═══ EXCERPTED DATA

(** With a primary key the UPDATE writes one row; it succeeds when that
    row's new count passes the CHECK. *)
Lemma update_player_count_unique (s : Store) (r : SessionRow) :
  NoDup (map id (sessions s)) -> In r (sessions s) -> id r = sid ->
  check_player_count (player_count r + 1) = true ->
  update_player_count sid s =
    inr (mkStore (map (bump sid) (sessions s)) (moves s)).
Proof.
  intros Hnd Hr E Hc. unfold update_player_count.
  replace (forallb _ _) with true; [reflexivity|].
  symmetry. apply forallb_forall. intros x Hx. unfold written_rows in Hx.
  apply in_map_iff in Hx. destruct Hx as (y & <- & Hy).
  apply filter_In in Hy. destruct Hy as [Hy Hid]. apply String.eqb_eq in Hid.
  assert (y = r) by (apply (NoDup_id_eq s); congruence). subst y.
  unfold bump. rewrite (proj2 (String.eqb_eq _ _) E). exact Hc.
Qed.

End Tables.

(** * [join_session] *)

(** When the identifier drawn for a new session is already a primary key,
    the INSERT fails, the exception escapes and nothing is committed. *)
Lemma join_session_collision (s : Store) (uuid1 uuid2 : string) :
  select_open_session s = None -> session_exists uuid2 s = true ->
  join_session uuid1 uuid2 s =
    (inl (IntegrityError "UNIQUE constraint failed: sessions.id"), s).
Proof.
  intros H1 H2. rewrite join_session_eq, H1. unfold insert_session.
  rewrite H2. reflexivity.
Qed.

(** C1. On a database that satisfies its schema, and with the session
    identifier drawn by the call being a new one, [join_session] either
    (a) picks a row of [sessions] whose [player_count] is 1, rewrites that
    row alone to [player_count = 2] and returns its id with the player
    identifier just generated, or (b) finds no row with [player_count = 1],
    appends the single row [(uuid2, 1)] and returns [uuid2] with the player
    identifier just generated. [moves] is untouched either way. *)
Theorem join_session_spec (s : Store) (uuid1 uuid2 : string) :
  schema_ok s ->
  session_exists uuid2 s = false ->
  (exists sid before after,
      sessions s = before ++ mkSession sid 1 :: after /\
      join_session uuid1 uuid2 s =
        (inr (sid, uuid1),
         mkStore (before ++ mkSession sid 2 :: after) (moves s)))
  \/
  ((forall r, In r (sessions s) -> player_count r <> 1) /\
   join_session uuid1 uuid2 s =
     (inr (uuid2, uuid1),
      mkStore (sessions s ++ [mkSession uuid2 1]) (moves s))).
Proof.
  intros Hok Hfresh. rewrite join_session_eq.
  unfold select_open_session.
  destruct (find (fun r => player_count r =? 1) (sessions s)) as [r|] eqn:Hfind;
    simpl.
  - left. destruct (find_app_cons _ _ _ Hfind) as (b & a & Hs & H1 & _).
    apply Z.eqb_eq in H1. destruct r as [sid n]. simpl in H1. subst n.
    exists sid, b, a. split; [assumption|]. simpl.
    pose proof (pk_sessions s Hok) as Hnd.
    pose proof (ck_sessions s Hok) as Hck.
    rewrite Hs, map_app in Hnd. simpl in Hnd.
    pose proof (NoDup_remove_2 _ _ _ Hnd) as Hnotin.
    assert (Hb : forall r, In r b -> id r <> sid).
    { intros r Hr E. apply Hnotin, in_or_app. left.
      rewrite <- E. apply in_map. assumption. }
    assert (Ha : forall r, In r a -> id r <> sid).
    { intros r Hr E. apply Hnotin, in_or_app. right.
      rewrite <- E. apply in_map. assumption. }
    rewrite (update_player_count_unique sid s (mkSession sid 1)
               (pk_sessions s Hok));
      [|rewrite Hs; apply in_elt|reflexivity|reflexivity].
    rewrite Hs, map_app. simpl.
    rewrite (map_bump_other sid b Hb), (map_bump_other sid a Ha).
    replace (bump sid (mkSession sid 1)) with (mkSession sid 2)
      by (unfold bump; simpl; rewrite String.eqb_refl; reflexivity).
    reflexivity.
  - right. split.
    + intros r Hr E. pose proof (find_none _ _ Hfind r Hr) as H.
      simpl in H. rewrite E in H. discriminate.
    + unfold insert_session. rewrite Hfresh. reflexivity.
Qed.

Lemma schema_ok_one_waiting : schema_ok one_waiting.
Proof. solve_schema. Qed.

Lemma join_session_spec_witness :
  (exists sid before after,
      sessions one_waiting = before ++ mkSession sid 1 :: after /\
      join_session "p2" "s2" one_waiting =
        (inr (sid, "p2"),
         mkStore (before ++ mkSession sid 2 :: after) (moves one_waiting)))
  \/
  ((forall r, In r (sessions one_waiting) -> player_count r <> 1) /\
   join_session "p2" "s2" one_waiting =
     (inr ("s2", "p2"),
      mkStore (sessions one_waiting ++ [mkSession "s2" 1]) (moves one_waiting))).
Proof.
  apply (join_session_spec one_waiting "p2" "s2").
  - exact schema_ok_one_waiting.
  - reflexivity.
Defined.

(** * [save_move] *)

Lemma phase_of_eq (sid : string) (s : Store) :
  phase_of sid s =
  option_map (fun p => decide_phase p (count_moves sid s))
             (select_player_count sid s).
Proof.
  unfold phase_of. rewrite get_state_eq.
  destruct (select_player_count sid s); reflexivity.
Qed.

(** The phase is one of the three names. *)
Lemma decide_phase_cases (p n : Z) :
  (p < 2 /\ decide_phase p n = waiting_for_opponent) \/
  (2 <= p /\ n < p /\ decide_phase p n = waiting_for_moves) \/
  (2 <= p /\ p <= n /\ decide_phase p n = finished).
Proof.
  unfold decide_phase.
  destruct (Z.ltb_spec p 2); [left; split; [lia|reflexivity]|].
  destruct (Z.ltb_spec n p); [right; left|right; right]; repeat split; lia.
Qed.

(** [save_move] either raises and commits nothing, or finds the session
    paired, short of moves and without a move of this player, and appends
    the row. *)
Lemma save_move_cases (sid pid ch : string) (s : Store) :
  (exists e, save_move sid pid ch s = (inl e, s)) \/
  (exists p,
      select_player_count sid s = Some p /\ 2 <= p /\
      count_moves sid s < p /\ move_exists sid pid s = false /\
      save_move sid pid ch s =
        (inr tt, mkStore (sessions s) (moves s ++ [mkMove sid pid ch]))).
Proof.
  rewrite save_move_eq.
  destruct (select_player_count sid s) as [p|] eqn:Hp; [|left; eauto].
  assert (Hex : session_exists sid s = true).
  { destruct (session_exists sid s) eqn:E; [reflexivity|].
    apply select_player_count_None in E. congruence. }
  cbv zeta.
  destruct (decide_phase_cases p (count_moves sid s))
    as [[_ ->]|[(H2 & Hlt & ->)|(_ & _ & ->)]]; simpl;
    [left; eauto| |left; eauto].
  unfold insert_move. rewrite Hex.
  destruct (move_exists sid pid s); simpl; [left; eauto|].
  right. exists p. auto.
Qed.

(** C2. [save_move] raises "unknown session" exactly when the session id
    is not in [sessions]; otherwise "not yet paired" exactly when the phase
    is [waiting_for_opponent]; otherwise "already finished" exactly when
    the phase is [finished]; otherwise "duplicate move" exactly when a row
    with the same [(session_id, player_id)] is already in [moves]; and
    otherwise it succeeds. These five outcomes are the only ones. A
    success appends exactly the one row to [moves]; any failure leaves the
    database as it was. *)
Theorem save_move_spec (s : Store) (sid pid ch : string) :
  let r := fst (save_move sid pid ch s) in
  let s' := snd (save_move sid pid ch s) in
  (r = inl (unknown_session sid) <-> session_exists sid s = false) /\
  (r = inl not_paired <-> phase_of sid s = Some waiting_for_opponent) /\
  (r = inl already_finished <-> phase_of sid s = Some finished) /\
  (r = inl duplicate_move <->
     phase_of sid s = Some waiting_for_moves /\ move_exists sid pid s = true) /\
  (r = inr tt <->
     phase_of sid s = Some waiting_for_moves /\ move_exists sid pid s = false) /\
  (r = inl (unknown_session sid) \/ r = inl not_paired \/
   r = inl already_finished \/ r = inl duplicate_move \/ r = inr tt) /\
  (r = inr tt ->
     s' = mkStore (sessions s) (moves s ++ [mkMove sid pid ch])) /\
  (forall e, r = inl e -> s' = s).
Proof.
  cbv zeta. rewrite save_move_eq, phase_of_eq.
  rewrite <- (select_player_count_None sid s).
  destruct (select_player_count sid s) as [p|] eqn:Hp; simpl option_map.
  2:{ simpl. repeat split; try discriminate; try tauto; intuition discriminate. }
  assert (Hex : session_exists sid s = true).
  { destruct (session_exists sid s) eqn:E; [reflexivity|].
    apply select_player_count_None in E. congruence. }
  cbv zeta.
  destruct (decide_phase_cases p (count_moves sid s))
    as [[_ ->]|[(_ & _ & ->)|(_ & _ & ->)]]; simpl.
  - repeat split; try discriminate; try tauto; intuition discriminate.
  - unfold insert_move. rewrite Hex.
    destruct (move_exists sid pid s); simpl;
      repeat split; try discriminate; try tauto; intuition discriminate.
  - repeat split; try discriminate; try tauto; intuition discriminate.
Qed.
(** X17: the footer renders at most three buttons of its own, and
    three only when it has the three-button class, that is when
    [secondaryButtons] is an array of two elements. *)
Theorem render_button_count
  (secondaryButtons secondaryButtonText primaryButtonText
     onRequestSubmit danger : jsvalue) (bs : list Button) :
  render secondaryButtons secondaryButtonText primaryButtonText
    onRequestSubmit danger = Return bs ->
  List.length bs <= if three_button secondaryButtons then 3 else 2.
Proof.
  unfold render. intros H.
  destruct (SecondaryButtonSet secondaryButtons secondaryButtonText)
    as [secondary|] eqn:Hs; [|discriminate].
  apply SecondaryButtonSet_length in Hs. injection H as <-.
  rewrite length_app.
  destruct (ToBoolean primaryButtonText), (three_button secondaryButtons);
    simpl; lia.
Qed.

Lemma render_button_count_witness :
  List.length
    [ {| kind := "secondary";
         onClick := given (JFunction "goBack");
         children := JString "Back" |};
      {| kind := "secondary";
         onClick := handleRequestClose;
         children := JString "Cancel" |};
      {| kind := "danger";
         onClick := given (JFunction "submit");
         children := JString "Delete" |} ]
  <= if three_button back_and_cancel then 3 else 2.
Proof.
  apply (render_button_count back_and_cancel (JString "Close")
           (JString "Delete") (JFunction "submit") (JBool true)).
  reflexivity.
Defined.



(** X28: a truthy [secondaryButtons] prop that the validator of the
    prop accepts gives the footer the three-button class. *)
Theorem accepted_buttons_get_three_button_class
  (props : list (string * jsvalue)) (componentName : string) :
  ToBoolean (get props "secondaryButtons") = true ->
  snd (propTypes.secondaryButtons props "secondaryButtons" componentName)
  = Return null ->
  three_button (get props "secondaryButtons") = true.
Proof.
  unfold propTypes.secondaryButtons, three_button. intros Ht.
  rewrite Ht.
  destruct (get props "secondaryButtons") as [| |b|x|t|f|l|o];
    simpl; try discriminate.
  destruct (Nat.eqb (List.length l) 2); simpl; [reflexivity|discriminate].
Qed.

Lemma accepted_buttons_get_three_button_class_witness :
  three_button
    (get [("secondaryButtons", back_and_cancel)] "secondaryButtons")
  = true.
Proof.
  apply (accepted_buttons_get_three_button_class
           [("secondaryButtons", back_and_cancel)] "ModalFooter");
    reflexivity.
Defined.

(** X19: rendering the secondary buttons throws a [TypeError] exactly
    when [secondaryButtons] is an array of at most two elements one of
    which is [null] or [undefined]. *)
Theorem SecondaryButtonSet_throws
  (secondaryButtons secondaryButtonText : jsvalue) :
  SecondaryButtonSet secondaryButtons secondaryButtonText = TypeError
  <-> exists l,
        secondaryButtons = JArray l
        /\ List.length l <= 2
        /\ existsb is_nullish l = true.
Proof.
  unfold SecondaryButtonSet. split.
  - destruct secondaryButtons as [| |b|x|t|f|l|o];
      try (destruct (ToBoolean secondaryButtonText); discriminate).
    destruct (Nat.leb (List.length l) 2) eqn:Hl.
    + intros H. exists l. split; [reflexivity|].
      split; [now apply Nat.leb_le|]. now apply map_buttons_TypeError.
    + destruct (ToBoolean secondaryButtonText); discriminate.
  - intros (l & -> & Hl & Hn). apply Nat.leb_le in Hl. rewrite Hl.
    now apply map_buttons_TypeError.
Qed.

End ModalFooterMore.

(* ================================================================= *)
(** ** useDisclosure *)

Module DisclosureFacts.

Import Disclosure.

Lemma commit_repeat (v : bool) (n : nat) : forall cell,
  commit cell (List.concat (repeat [v] n))
  = if Nat.eqb n 0 then cell else v.
Proof.
  unfold commit. induction n as [|n IH]; intros cell; [reflexivity|].
  simpl. rewrite IH. destruct n; reflexivity.
Qed.

Lemma update_toggles (id : string) (cell : bool) (clicks : nat) :
  update id cell clicks = if Nat.eqb clicks 0 then cell else negb cell.
Proof. unfold update. simpl onClick. apply commit_repeat. Qed.

(** X20: the disclosure is open after a series of renders exactly when
    the button was clicked in an odd number of them (starting closed):
    the clicks of one render all set the same value, so that they
    count as one. *)
Theorem open_after_clicks (id : string) (clicks : list nat) :
  open (useDisclosure id (run id initial clicks))
  = Nat.odd (clicked clicks)
  /\ aria_expanded (useDisclosure id (run id initial clicks))
     = Nat.odd (clicked clicks).
Proof.
  assert (H : forall cell,
             run id cell clicks = xorb cell (Nat.odd (clicked clicks))).
  { unfold run, clicked.
    induction clicks as [|n clicks IH]; intros cell; simpl.
    - now destruct cell.
    - rewrite IH, update_toggles. destruct n as [|n]; simpl; [reflexivity|].
      rewrite Nat.odd_succ, <- Nat.negb_odd.
      destruct cell, (Nat.odd _); reflexivity. }
  simpl. rewrite H. split; reflexivity.
Qed.

End DisclosureFacts.

(* ================================================================= *)
(** ** More on the Sketch colours *)

Module SketchMore.

Import SketchColors SketchExamples.
#[local] Open Scope string_scope.

Section Recording.

Variable Color : Type.
Variable colors : object (object Color).
Variable formatTokenName : string -> string.

Lemma map_sync_recording (A : Type)
  (f : A -> list (string * option Color)
       -> list (string * option Color) * (string * option Color))
  (n : A -> string) (c : A -> option Color) (l : list A) :
  (forall x d, f x d = recording d (n x) (c x)) ->
  forall d,
    fst (map_sync f l d) = (d ++ map (fun x => (n x, c x)) l)%list.
Proof.
  intros Hf. induction l as [|x l IH]; intros d; simpl.
  - now rewrite app_nil_r.
  - rewrite Hf. unfold recording at 1.
    specialize (IH (d ++ [(n x, c x)])%list).
    destruct (map_sync f l (d ++ [(n x, c x)])%list) as [d' ys].
    simpl in *. rewrite IH, <- app_assoc. reflexivity.
Qed.

Lemma flatMap_sync_flat_map (Document B : Type)
  (F : string * string -> Document -> Document * B) swatchNames :
  forall document,
    flatMap_sync
      (fun swatchName =>
         map_sync (fun grade => F (swatchName, grade))
           (keys (swatch colors swatchName)))
      swatchNames document
    = map_sync F
        (flat_map
           (fun swatchName =>
              map (fun grade => (swatchName, grade))
                (keys (swatch colors swatchName)))
           swatchNames)
        document.
Proof.
  induction swatchNames as [|n l IH]; intros document; simpl;
    [reflexivity|].
  rewrite SketchFacts.map_sync_app, SketchFacts.map_sync_map.
  destruct (map_sync _ (keys (swatch colors n)) document) as [d ys].
  now rewrite IH.
Qed.
(** * jasmine-as-promised: promise-returning steps for Jasmine's [runs]

    A shallow embedding of [src/jasmine-as-promised.js].  The program is a
    handful of JavaScript closures over two mutable variables
    ([duckPunchedAlready], and one [result] per interceptor activation) and
    over the host framework's objects.  Closures are first-order data
    ([closure]) interpreted by [call]; JavaScript objects live in a heap of
    property maps; exceptions are an explicit [Throw] outcome that keeps the
    state reached when the exception was raised. *)

From Stdlib Require Import ZArith String List Bool Lia.
From stdpp Require Import base option list gmap strings.

Local Open Scope string_scope.
Local Open Scope list_scope.

(** ** Values and objects *)

(** JavaScript values.  Numbers are the integers; objects and functions are
    references into the heap. *)
Inductive value :=
| VUndefined
| VNull
| VBool (b : bool)
| VNum (n : Z)
| VStr (s : string)
| VRef (l : nat).

#[global] Instance value_eq_dec : EqDecision value.
Proof. solve_decision. Defined.

(** What a [throw] carries. *)
Inductive exn :=
| TypeError
| ReferenceError (name : string)
| RangeError
| Error (message : string)
| Thrown (v : value).
(* ===== verification/Cursor.v ===== *)
(** * The bounds-checked cursor (src/src/cursor.h)

    A cursor is three addresses into a byte memory.  Every operation is a
    computation over the pair of the memory and the cursor; an access outside
    the memory is undefined behaviour, the [None] of the execution monad.  The
    lemmas show that on a well-formed cursor no operation is undefined, what
    each one reads and writes, and that it leaves the rest of memory alone. *)

From S2P Require Export Prelude.

(** ** State *)

Record cursor := mk_cursor { c_start : Z; c_p : Z; c_end : Z }.

#[export] Instance cursor_eq_dec : EqDecision cursor.
Proof. solve_decision. Defined.

Definition CM (A : Type) : Type := M (mem * cursor) A.

Definition set_p (c : cursor) (p : Z) : cursor := mk_cursor (c_start c) p (c_end c).

Definition cur : CM cursor := let* s := get in ret (snd s).
Definition goto (p : Z) : CM unit := let* s := get in put (fst s, set_p (snd s) p).
Definition peek8 (a : Z) : CM Z := let* s := get in lift (load8 (fst s) a).
Definition peekn (a n : Z) : CM (list Z) := let* s := get in lift (loadn (fst s) a n).
Definition poke (a : Z) (bs : list Z) : CM unit :=
  let* s := get in let* m := lift (storen (fst s) a bs) in put (m, snd s).

(** ** Construction and allocation *)

Definition make_cursor (start end_ : Z) : cursor := mk_cursor start start end_.

Definition reset_cursor : CM unit := let* c := cur in goto (c_start c).

Definition wipe_cursor : CM unit :=
  do* reset_cursor in
  let* c := cur in
  poke (c_start c) (replicate (Z.to_nat (c_end c - c_start c)) 0).

Definition cursor_eof : CM bool := let* c := cur in ret (c_p c =? c_end c).

Definition cursor_malloc (size : Z) : CM (option Z) :=
  let* c := cur in
  if c_end c <? c_p c + size then ret None
  else do* goto (c_p c + size) in ret (Some (c_p c)).

Definition cursor_alloc (size : Z) : CM (option Z) :=
  let* r := cursor_malloc size in
  match r with
  | None => ret None
  | Some a => do* poke a (replicate (Z.to_nat size) 0) in ret (Some a)
  end.

Definition cursor_slice (size : Z) : CM (option cursor) :=
  let* r := cursor_alloc size in
  match r with
  | None => ret None
  | Some a => let* c := cur in ret (Some (make_cursor a (c_p c)))
  end.

Definition cursor_malloc_slice (size : Z) : CM (option cursor) :=
  let* r := cursor_malloc size in
  match r with
  | None => ret None
  | Some a => let* c := cur in ret (Some (make_cursor a (c_p c)))
  end.

(** ** Reading *)

Definition cursor_skip (n : Z) : CM bool :=
  let* c := cur in
  if c_end c <=? c_p c + n then ret false
  else do* goto (c_p c + n) in ret true.

Definition cursor_pull_byte : CM (option Z) :=
  let* c := cur in
  if c_end c <=? c_p c then ret None
  else let* b := peek8 (c_p c) in do* goto (c_p c + 1) in ret (Some b).

Definition parse_byte : CM (option Z) :=
  let* c := cur in
  if c_end c <=? c_p c then ret None
  else let* b := peek8 (c_p c) in ret (Some b).

Definition parse_char (ch : Z) : CM bool :=
  let* c := cur in
  if c_end c <=? c_p c then ret false
  else
    let* b := peek8 (c_p c) in
    if b =? ch then do* goto (c_p c + 1) in ret true else ret false.

(** Returns -1 outside the cursor, as the code does. *)
Definition peek_char (ind : Z) : CM Z :=
  let* c := cur in
  if (c_p c + ind <? c_start c) || (c_end c <=? c_p c + ind) then ret (-1)
  else peek8 (c_p c + ind).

══════

--- WORK TO COMPLETE ---
In the data above, start at the line that has "ToBoolean (get props", stop after the line that has "try (destruct (ToBoolean", and print every line in between exactly as it stands.

--- WRITTEN ANSWER ---
  ToBoolean (get props "secondaryButtons") = true ->
  snd (propTypes.secondaryButtons props "secondaryButtons" componentName)
  = Return null ->
  three_button (get props "secondaryButtons") = true.
Proof.
  unfold propTypes.secondaryButtons, three_button. intros Ht.
  rewrite Ht.
  destruct (get props "secondaryButtons") as [| |b|x|t|f|l|o];
    simpl; try discriminate.
  destruct (Nat.eqb (List.length l) 2); simpl; [reflexivity|discriminate].
Qed.

Lemma accepted_buttons_get_three_button_class_witness :
  three_button
    (get [("secondaryButtons", back_and_cancel)] "secondaryButtons")
  = true.
Proof.
  apply (accepted_buttons_get_three_button_class
           [("secondaryButtons", back_and_cancel)] "ModalFooter");
    reflexivity.
Defined.

(** X19: rendering the secondary buttons throws a [TypeError] exactly
    when [secondaryButtons] is an array of at most two elements one of
    which is [null] or [undefined]. *)
Theorem SecondaryButtonSet_throws
  (secondaryButtons secondaryButtonText : jsvalue) :
  SecondaryButtonSet secondaryButtons secondaryButtonText = TypeError
  <-> exists l,
        secondaryButtons = JArray l
        /\ List.length l <= 2
        /\ existsb is_nullish l = true.
Proof.
  unfold SecondaryButtonSet. split.
  - destruct secondaryButtons as [| |b|x|t|f|l|o];
      try (destruct (ToBoolean secondaryButtonText); discriminate).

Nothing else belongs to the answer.